[Stored data entries]
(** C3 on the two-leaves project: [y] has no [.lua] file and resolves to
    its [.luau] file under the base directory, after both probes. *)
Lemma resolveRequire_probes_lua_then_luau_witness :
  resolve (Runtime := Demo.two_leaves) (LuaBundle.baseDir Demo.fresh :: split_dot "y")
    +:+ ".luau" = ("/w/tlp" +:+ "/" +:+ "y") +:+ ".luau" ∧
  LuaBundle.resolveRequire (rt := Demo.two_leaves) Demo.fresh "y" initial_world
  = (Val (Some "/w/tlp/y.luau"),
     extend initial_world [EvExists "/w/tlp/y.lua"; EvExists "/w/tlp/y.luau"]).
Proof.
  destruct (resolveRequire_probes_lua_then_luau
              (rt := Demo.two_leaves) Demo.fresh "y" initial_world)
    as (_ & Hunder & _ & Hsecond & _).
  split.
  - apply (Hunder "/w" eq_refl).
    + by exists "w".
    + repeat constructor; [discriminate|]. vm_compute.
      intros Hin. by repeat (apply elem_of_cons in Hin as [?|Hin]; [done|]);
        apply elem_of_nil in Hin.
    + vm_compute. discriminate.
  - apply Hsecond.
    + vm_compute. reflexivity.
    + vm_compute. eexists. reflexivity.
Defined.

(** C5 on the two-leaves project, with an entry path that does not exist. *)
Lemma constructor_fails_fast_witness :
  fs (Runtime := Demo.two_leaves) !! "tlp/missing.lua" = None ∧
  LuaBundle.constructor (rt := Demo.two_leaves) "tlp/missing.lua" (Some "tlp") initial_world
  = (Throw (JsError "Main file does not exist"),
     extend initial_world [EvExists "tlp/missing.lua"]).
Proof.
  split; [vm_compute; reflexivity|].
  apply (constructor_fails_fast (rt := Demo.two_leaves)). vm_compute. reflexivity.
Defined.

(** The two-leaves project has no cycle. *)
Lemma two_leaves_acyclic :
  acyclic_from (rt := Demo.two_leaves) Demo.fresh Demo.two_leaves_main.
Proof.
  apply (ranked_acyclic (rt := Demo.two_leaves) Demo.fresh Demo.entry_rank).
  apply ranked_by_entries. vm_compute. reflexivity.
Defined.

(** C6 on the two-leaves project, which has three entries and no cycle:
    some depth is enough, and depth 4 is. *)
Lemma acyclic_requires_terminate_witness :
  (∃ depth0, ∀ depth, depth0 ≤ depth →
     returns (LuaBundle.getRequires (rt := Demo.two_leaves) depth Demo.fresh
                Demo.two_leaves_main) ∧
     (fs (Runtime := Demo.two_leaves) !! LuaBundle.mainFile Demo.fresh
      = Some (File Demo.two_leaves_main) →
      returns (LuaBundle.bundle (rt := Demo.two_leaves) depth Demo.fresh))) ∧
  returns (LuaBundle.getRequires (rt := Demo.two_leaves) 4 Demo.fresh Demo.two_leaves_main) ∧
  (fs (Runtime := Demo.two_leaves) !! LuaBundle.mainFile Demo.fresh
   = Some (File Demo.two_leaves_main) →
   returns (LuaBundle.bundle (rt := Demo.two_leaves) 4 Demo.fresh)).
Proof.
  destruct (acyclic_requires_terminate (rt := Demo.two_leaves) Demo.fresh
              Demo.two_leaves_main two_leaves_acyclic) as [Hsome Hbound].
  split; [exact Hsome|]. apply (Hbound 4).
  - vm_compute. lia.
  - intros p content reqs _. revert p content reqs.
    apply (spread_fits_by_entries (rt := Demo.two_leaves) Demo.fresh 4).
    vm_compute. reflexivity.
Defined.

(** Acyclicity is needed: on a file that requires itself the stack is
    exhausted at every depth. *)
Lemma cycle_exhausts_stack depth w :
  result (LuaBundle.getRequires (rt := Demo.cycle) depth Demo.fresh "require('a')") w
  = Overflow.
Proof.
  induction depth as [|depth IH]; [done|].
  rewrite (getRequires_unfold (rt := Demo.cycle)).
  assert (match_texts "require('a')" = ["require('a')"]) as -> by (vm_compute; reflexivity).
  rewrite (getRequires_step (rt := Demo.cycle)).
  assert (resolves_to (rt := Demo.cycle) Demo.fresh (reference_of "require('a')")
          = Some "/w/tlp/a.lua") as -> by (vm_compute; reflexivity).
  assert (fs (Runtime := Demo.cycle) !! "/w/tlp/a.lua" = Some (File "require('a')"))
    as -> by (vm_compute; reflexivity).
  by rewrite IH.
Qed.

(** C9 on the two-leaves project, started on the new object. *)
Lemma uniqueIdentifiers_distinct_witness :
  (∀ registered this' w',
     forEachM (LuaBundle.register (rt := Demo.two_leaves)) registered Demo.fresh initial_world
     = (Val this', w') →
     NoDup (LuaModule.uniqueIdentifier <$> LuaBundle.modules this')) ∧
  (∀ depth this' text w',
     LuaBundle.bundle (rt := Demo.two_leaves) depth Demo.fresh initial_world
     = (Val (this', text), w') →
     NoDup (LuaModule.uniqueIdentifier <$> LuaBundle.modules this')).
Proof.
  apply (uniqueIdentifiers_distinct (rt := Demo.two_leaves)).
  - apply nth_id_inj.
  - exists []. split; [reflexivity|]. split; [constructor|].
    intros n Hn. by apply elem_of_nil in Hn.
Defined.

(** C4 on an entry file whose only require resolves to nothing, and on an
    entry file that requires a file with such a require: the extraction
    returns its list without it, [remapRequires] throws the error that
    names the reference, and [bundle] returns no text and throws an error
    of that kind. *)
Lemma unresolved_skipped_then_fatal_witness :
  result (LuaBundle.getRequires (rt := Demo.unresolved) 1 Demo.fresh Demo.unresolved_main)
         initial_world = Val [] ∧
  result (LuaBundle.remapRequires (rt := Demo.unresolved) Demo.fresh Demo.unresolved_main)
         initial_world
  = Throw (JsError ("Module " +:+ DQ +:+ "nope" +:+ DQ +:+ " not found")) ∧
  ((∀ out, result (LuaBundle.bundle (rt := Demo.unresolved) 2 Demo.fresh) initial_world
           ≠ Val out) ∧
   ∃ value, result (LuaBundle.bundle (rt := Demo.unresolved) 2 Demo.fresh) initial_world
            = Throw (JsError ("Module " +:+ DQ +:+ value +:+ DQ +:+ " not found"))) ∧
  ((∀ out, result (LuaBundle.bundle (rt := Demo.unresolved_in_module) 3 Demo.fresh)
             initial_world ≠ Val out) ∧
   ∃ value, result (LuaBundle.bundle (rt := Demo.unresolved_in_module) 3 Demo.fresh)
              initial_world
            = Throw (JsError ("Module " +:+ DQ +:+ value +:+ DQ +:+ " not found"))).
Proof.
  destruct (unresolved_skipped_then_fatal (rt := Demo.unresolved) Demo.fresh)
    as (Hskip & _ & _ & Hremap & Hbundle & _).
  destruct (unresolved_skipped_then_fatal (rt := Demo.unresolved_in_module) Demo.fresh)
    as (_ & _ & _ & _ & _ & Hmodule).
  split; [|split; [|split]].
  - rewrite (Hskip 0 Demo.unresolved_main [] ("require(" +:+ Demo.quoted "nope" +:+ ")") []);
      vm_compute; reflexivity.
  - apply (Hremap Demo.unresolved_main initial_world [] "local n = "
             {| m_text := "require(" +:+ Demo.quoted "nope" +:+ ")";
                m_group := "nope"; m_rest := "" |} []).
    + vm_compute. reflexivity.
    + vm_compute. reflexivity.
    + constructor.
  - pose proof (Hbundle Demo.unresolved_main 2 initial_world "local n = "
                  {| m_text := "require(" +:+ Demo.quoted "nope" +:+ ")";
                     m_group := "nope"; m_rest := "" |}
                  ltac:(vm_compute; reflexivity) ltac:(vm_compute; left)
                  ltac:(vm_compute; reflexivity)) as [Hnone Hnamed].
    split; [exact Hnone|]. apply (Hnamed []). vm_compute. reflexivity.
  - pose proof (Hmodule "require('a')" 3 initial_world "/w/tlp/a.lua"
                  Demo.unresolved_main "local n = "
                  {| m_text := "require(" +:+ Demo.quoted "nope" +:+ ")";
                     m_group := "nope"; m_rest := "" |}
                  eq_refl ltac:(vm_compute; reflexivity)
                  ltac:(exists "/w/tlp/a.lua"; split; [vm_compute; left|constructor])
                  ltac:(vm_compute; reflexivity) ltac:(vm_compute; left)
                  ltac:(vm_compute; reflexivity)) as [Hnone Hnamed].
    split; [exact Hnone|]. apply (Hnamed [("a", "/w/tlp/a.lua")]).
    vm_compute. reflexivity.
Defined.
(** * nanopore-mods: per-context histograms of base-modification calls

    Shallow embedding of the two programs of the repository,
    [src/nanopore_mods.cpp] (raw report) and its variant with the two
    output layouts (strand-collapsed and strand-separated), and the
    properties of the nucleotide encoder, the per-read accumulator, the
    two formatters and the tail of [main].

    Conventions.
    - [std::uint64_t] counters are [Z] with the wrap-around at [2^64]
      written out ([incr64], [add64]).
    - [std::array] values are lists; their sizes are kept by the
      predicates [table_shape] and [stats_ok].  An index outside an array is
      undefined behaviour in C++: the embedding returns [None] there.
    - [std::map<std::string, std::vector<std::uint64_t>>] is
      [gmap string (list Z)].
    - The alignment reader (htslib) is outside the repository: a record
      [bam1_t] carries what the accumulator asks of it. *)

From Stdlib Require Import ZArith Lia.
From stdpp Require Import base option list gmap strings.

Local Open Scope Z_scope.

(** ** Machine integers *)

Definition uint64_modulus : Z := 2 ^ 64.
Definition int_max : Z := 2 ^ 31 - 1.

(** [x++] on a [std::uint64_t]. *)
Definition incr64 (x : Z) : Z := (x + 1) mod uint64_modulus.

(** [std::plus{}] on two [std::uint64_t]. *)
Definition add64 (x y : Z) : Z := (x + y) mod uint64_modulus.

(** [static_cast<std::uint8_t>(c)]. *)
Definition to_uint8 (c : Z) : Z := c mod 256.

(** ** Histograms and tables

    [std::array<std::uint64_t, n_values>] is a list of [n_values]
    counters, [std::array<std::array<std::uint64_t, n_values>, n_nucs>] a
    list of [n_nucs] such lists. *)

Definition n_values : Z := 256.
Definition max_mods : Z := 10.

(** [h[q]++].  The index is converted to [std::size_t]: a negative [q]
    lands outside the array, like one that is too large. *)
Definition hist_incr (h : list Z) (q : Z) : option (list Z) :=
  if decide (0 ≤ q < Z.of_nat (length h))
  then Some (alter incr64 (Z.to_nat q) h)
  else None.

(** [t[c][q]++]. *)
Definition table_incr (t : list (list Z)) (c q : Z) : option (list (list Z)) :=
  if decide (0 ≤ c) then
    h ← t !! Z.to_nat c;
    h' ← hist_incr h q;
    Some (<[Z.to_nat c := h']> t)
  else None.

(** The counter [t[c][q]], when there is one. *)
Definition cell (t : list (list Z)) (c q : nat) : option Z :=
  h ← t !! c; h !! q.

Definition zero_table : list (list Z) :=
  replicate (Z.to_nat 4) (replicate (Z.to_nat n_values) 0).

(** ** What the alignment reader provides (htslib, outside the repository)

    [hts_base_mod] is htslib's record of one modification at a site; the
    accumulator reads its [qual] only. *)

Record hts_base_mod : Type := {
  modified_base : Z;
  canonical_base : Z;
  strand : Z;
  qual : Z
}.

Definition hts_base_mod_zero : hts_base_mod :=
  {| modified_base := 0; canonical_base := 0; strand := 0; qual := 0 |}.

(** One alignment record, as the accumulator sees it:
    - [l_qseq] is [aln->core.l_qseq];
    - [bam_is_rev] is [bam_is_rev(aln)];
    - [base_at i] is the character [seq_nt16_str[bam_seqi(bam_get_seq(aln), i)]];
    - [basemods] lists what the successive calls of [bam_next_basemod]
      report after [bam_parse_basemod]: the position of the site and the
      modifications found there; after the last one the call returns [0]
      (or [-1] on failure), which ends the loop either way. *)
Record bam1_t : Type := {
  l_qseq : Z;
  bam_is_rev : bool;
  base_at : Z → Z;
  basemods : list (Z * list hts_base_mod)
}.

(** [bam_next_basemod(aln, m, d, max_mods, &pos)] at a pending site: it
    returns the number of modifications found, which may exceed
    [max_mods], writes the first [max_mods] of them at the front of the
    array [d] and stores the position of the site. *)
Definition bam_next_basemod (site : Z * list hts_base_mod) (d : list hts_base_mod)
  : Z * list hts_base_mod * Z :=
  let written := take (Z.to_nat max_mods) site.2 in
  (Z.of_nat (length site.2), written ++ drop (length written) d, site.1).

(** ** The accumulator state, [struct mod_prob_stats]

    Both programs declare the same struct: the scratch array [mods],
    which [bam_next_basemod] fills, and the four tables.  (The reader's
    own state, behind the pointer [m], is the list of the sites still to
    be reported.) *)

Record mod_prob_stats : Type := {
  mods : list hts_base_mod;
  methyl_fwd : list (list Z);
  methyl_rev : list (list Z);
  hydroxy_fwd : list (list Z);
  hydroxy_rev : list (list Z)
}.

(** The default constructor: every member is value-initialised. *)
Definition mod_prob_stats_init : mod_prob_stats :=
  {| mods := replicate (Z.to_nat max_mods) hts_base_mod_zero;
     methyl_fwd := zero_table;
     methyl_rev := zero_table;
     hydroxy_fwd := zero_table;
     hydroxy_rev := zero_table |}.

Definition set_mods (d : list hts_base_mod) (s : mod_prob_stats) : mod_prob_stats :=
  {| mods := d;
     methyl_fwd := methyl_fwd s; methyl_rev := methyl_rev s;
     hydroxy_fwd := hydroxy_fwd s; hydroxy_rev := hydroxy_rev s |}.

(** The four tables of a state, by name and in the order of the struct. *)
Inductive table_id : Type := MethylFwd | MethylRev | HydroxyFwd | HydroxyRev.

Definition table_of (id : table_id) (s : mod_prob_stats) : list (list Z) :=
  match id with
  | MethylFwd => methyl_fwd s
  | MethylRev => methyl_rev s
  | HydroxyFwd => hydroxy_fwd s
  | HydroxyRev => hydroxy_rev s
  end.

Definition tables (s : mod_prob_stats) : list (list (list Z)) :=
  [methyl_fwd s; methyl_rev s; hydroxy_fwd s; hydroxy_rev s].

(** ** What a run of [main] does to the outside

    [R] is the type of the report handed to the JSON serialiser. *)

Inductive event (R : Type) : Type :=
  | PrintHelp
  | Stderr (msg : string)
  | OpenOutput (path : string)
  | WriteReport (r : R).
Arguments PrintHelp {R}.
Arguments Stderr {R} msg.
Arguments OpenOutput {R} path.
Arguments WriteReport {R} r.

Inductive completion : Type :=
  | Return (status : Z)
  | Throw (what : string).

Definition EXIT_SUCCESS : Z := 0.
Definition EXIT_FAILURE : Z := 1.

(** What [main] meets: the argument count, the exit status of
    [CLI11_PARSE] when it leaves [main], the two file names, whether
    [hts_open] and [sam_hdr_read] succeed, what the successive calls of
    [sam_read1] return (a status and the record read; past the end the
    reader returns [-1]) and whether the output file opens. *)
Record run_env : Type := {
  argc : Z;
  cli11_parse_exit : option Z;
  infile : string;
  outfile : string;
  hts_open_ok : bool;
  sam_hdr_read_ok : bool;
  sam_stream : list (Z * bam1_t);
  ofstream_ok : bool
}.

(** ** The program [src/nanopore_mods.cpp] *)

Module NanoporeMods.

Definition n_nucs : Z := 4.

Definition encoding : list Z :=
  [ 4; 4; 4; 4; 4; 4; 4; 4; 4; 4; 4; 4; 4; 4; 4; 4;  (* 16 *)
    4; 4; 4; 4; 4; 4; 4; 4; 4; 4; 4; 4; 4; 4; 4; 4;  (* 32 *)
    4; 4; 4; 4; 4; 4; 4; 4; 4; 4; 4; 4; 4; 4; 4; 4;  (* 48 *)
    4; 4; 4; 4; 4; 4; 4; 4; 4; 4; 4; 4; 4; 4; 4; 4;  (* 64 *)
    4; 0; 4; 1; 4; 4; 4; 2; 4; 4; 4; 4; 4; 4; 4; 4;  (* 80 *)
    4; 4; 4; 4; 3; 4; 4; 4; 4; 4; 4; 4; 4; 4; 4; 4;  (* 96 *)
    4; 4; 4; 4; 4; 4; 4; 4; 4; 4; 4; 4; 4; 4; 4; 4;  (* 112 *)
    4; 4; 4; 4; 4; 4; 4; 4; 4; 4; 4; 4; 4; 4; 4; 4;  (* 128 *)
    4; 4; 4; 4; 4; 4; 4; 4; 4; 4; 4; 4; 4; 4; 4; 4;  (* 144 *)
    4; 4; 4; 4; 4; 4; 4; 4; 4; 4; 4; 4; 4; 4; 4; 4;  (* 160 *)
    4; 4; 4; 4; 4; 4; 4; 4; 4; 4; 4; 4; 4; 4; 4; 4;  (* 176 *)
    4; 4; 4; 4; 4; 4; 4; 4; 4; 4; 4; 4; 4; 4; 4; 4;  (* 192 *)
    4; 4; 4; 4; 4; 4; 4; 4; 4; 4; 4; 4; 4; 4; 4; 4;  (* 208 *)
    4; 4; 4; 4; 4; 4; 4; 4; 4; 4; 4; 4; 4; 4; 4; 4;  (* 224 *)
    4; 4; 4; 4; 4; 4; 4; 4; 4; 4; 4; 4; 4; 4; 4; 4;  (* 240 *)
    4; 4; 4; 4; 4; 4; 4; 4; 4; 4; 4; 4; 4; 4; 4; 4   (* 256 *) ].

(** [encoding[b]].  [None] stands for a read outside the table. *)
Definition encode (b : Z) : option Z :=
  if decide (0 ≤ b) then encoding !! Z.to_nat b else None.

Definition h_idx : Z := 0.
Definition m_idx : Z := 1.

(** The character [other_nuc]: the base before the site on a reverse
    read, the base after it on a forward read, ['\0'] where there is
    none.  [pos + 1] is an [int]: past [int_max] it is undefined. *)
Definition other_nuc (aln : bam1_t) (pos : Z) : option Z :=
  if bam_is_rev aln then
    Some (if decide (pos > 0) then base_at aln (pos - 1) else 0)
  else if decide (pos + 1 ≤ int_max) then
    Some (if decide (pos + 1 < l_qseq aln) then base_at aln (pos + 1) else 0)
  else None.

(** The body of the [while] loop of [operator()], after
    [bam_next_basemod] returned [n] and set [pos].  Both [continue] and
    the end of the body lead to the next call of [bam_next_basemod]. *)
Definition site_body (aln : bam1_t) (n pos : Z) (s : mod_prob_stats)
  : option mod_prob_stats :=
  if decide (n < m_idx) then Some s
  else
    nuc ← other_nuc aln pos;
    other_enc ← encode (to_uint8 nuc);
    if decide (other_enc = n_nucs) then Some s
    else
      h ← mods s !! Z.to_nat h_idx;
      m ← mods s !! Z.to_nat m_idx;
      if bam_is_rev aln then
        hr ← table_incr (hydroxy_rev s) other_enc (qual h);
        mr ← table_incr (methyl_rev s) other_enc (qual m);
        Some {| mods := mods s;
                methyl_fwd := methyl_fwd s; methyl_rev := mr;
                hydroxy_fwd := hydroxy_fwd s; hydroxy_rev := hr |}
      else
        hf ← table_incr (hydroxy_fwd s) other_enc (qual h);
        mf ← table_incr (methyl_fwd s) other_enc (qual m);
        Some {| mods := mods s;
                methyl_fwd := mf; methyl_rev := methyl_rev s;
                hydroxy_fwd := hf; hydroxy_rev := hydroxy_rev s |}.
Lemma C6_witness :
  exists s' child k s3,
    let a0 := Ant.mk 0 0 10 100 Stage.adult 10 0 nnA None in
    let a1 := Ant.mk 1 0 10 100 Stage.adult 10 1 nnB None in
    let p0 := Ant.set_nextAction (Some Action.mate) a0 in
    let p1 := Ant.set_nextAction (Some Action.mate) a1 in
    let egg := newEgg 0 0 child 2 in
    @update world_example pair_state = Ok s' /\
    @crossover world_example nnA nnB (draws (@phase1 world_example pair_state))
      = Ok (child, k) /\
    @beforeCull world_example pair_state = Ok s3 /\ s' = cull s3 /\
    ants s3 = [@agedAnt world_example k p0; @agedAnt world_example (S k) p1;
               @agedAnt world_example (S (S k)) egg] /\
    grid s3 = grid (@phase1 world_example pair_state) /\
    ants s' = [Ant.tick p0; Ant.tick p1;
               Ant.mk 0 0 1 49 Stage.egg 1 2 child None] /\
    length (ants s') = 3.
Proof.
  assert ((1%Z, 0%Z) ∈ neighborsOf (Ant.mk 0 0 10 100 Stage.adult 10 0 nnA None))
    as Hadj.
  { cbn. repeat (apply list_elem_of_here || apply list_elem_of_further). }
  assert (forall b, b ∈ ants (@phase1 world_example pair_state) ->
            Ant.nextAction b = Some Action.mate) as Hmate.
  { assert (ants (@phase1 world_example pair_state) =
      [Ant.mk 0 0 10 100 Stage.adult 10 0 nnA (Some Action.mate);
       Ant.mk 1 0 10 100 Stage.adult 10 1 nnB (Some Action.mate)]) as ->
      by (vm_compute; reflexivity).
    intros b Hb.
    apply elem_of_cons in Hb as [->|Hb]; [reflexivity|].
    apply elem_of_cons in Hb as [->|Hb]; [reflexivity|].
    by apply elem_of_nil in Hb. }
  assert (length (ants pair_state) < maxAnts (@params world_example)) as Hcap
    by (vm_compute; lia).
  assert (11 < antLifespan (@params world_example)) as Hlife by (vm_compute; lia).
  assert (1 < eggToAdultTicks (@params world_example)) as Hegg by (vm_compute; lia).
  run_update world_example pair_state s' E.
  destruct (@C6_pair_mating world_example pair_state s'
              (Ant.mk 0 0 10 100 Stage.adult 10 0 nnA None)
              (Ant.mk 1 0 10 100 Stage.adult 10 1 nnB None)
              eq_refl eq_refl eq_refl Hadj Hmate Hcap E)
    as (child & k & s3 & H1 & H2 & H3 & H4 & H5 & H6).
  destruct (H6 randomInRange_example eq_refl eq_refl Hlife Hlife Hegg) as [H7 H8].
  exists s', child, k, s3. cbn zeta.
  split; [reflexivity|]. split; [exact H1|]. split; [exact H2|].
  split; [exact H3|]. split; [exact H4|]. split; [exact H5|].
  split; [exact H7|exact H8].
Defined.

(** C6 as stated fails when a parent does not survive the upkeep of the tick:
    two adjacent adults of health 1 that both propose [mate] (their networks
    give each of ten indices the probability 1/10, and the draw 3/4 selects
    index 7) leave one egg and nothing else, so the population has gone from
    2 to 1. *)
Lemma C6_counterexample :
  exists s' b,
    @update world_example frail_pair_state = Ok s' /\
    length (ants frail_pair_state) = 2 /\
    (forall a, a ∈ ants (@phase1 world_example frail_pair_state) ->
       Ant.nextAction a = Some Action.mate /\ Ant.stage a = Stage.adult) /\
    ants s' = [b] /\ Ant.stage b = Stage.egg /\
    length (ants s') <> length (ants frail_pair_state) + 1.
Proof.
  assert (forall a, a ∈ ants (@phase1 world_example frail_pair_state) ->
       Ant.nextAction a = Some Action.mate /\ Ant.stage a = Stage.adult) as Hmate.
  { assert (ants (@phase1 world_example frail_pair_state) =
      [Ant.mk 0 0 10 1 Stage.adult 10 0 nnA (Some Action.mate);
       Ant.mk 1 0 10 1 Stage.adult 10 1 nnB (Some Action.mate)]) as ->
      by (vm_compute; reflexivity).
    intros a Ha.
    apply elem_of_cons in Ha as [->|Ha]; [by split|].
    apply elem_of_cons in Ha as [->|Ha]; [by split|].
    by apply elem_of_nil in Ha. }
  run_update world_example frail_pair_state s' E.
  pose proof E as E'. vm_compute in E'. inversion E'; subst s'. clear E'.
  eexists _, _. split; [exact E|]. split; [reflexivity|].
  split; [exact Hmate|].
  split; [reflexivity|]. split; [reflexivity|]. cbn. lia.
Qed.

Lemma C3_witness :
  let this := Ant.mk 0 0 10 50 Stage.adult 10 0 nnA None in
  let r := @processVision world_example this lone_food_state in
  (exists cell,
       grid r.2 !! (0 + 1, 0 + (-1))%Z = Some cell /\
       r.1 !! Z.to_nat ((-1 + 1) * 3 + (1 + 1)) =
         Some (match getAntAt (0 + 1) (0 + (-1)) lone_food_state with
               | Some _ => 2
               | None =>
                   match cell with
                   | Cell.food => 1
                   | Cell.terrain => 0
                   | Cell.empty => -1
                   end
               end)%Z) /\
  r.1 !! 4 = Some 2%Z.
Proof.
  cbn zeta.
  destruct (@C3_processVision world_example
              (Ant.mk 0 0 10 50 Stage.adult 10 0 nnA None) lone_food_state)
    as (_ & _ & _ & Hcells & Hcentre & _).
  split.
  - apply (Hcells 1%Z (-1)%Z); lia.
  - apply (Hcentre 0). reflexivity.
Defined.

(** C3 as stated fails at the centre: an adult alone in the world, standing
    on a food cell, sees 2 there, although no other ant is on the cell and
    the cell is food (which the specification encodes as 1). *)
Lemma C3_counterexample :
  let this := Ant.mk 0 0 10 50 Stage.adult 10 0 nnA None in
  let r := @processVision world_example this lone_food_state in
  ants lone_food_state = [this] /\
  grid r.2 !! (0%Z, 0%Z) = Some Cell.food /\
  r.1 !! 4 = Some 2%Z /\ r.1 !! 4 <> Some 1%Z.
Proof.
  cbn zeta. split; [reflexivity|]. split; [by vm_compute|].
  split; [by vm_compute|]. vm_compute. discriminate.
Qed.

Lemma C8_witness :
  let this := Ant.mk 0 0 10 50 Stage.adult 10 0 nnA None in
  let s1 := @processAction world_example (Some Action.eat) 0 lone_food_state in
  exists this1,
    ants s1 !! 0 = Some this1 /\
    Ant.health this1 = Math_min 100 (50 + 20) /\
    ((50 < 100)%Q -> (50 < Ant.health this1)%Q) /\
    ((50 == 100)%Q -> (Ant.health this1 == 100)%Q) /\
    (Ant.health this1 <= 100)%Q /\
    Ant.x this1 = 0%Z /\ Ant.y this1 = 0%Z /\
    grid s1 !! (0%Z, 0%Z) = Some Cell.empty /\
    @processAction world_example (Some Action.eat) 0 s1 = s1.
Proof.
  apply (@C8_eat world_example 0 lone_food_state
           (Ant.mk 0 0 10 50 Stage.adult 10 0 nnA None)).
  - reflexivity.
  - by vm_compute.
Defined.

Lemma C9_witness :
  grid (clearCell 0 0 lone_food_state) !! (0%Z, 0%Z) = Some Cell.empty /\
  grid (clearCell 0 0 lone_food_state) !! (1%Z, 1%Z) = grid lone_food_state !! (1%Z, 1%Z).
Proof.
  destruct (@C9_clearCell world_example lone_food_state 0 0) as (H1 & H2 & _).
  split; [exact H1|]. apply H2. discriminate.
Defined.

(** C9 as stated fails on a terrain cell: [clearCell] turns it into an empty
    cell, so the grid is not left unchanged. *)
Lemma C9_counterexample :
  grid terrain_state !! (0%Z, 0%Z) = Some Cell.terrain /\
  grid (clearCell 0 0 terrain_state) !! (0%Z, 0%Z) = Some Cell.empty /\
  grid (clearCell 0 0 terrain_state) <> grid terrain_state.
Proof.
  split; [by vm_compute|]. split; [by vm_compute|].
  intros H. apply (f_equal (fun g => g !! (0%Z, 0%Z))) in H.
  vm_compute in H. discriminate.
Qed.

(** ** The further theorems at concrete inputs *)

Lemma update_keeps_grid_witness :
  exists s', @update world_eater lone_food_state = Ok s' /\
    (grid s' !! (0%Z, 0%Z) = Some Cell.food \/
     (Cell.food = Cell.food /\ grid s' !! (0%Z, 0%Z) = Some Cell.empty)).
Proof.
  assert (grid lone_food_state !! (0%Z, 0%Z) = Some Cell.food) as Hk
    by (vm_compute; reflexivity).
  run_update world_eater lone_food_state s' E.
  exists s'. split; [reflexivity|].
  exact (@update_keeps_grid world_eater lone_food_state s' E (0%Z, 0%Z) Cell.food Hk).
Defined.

INSTRUCTIONS TO FOLLOW ->
Please transcribe only the lines in the records above running from the line that has "[hts_open] and [sam_hdr_read]" through the line that has "ofstream_ok : bool", both included, exactly as they appear.

OUTPUT ->
    [hts_open] and [sam_hdr_read] succeed, what the successive calls of
    [sam_read1] return (a status and the record read; past the end the
    reader returns [-1]) and whether the output file opens. *)
Record run_env : Type := {
  argc : Z;
  cli11_parse_exit : option Z;
  infile : string;
  outfile : string;
  hts_open_ok : bool;
  sam_hdr_read_ok : bool;
  sam_stream : list (Z * bam1_t);
  ofstream_ok : bool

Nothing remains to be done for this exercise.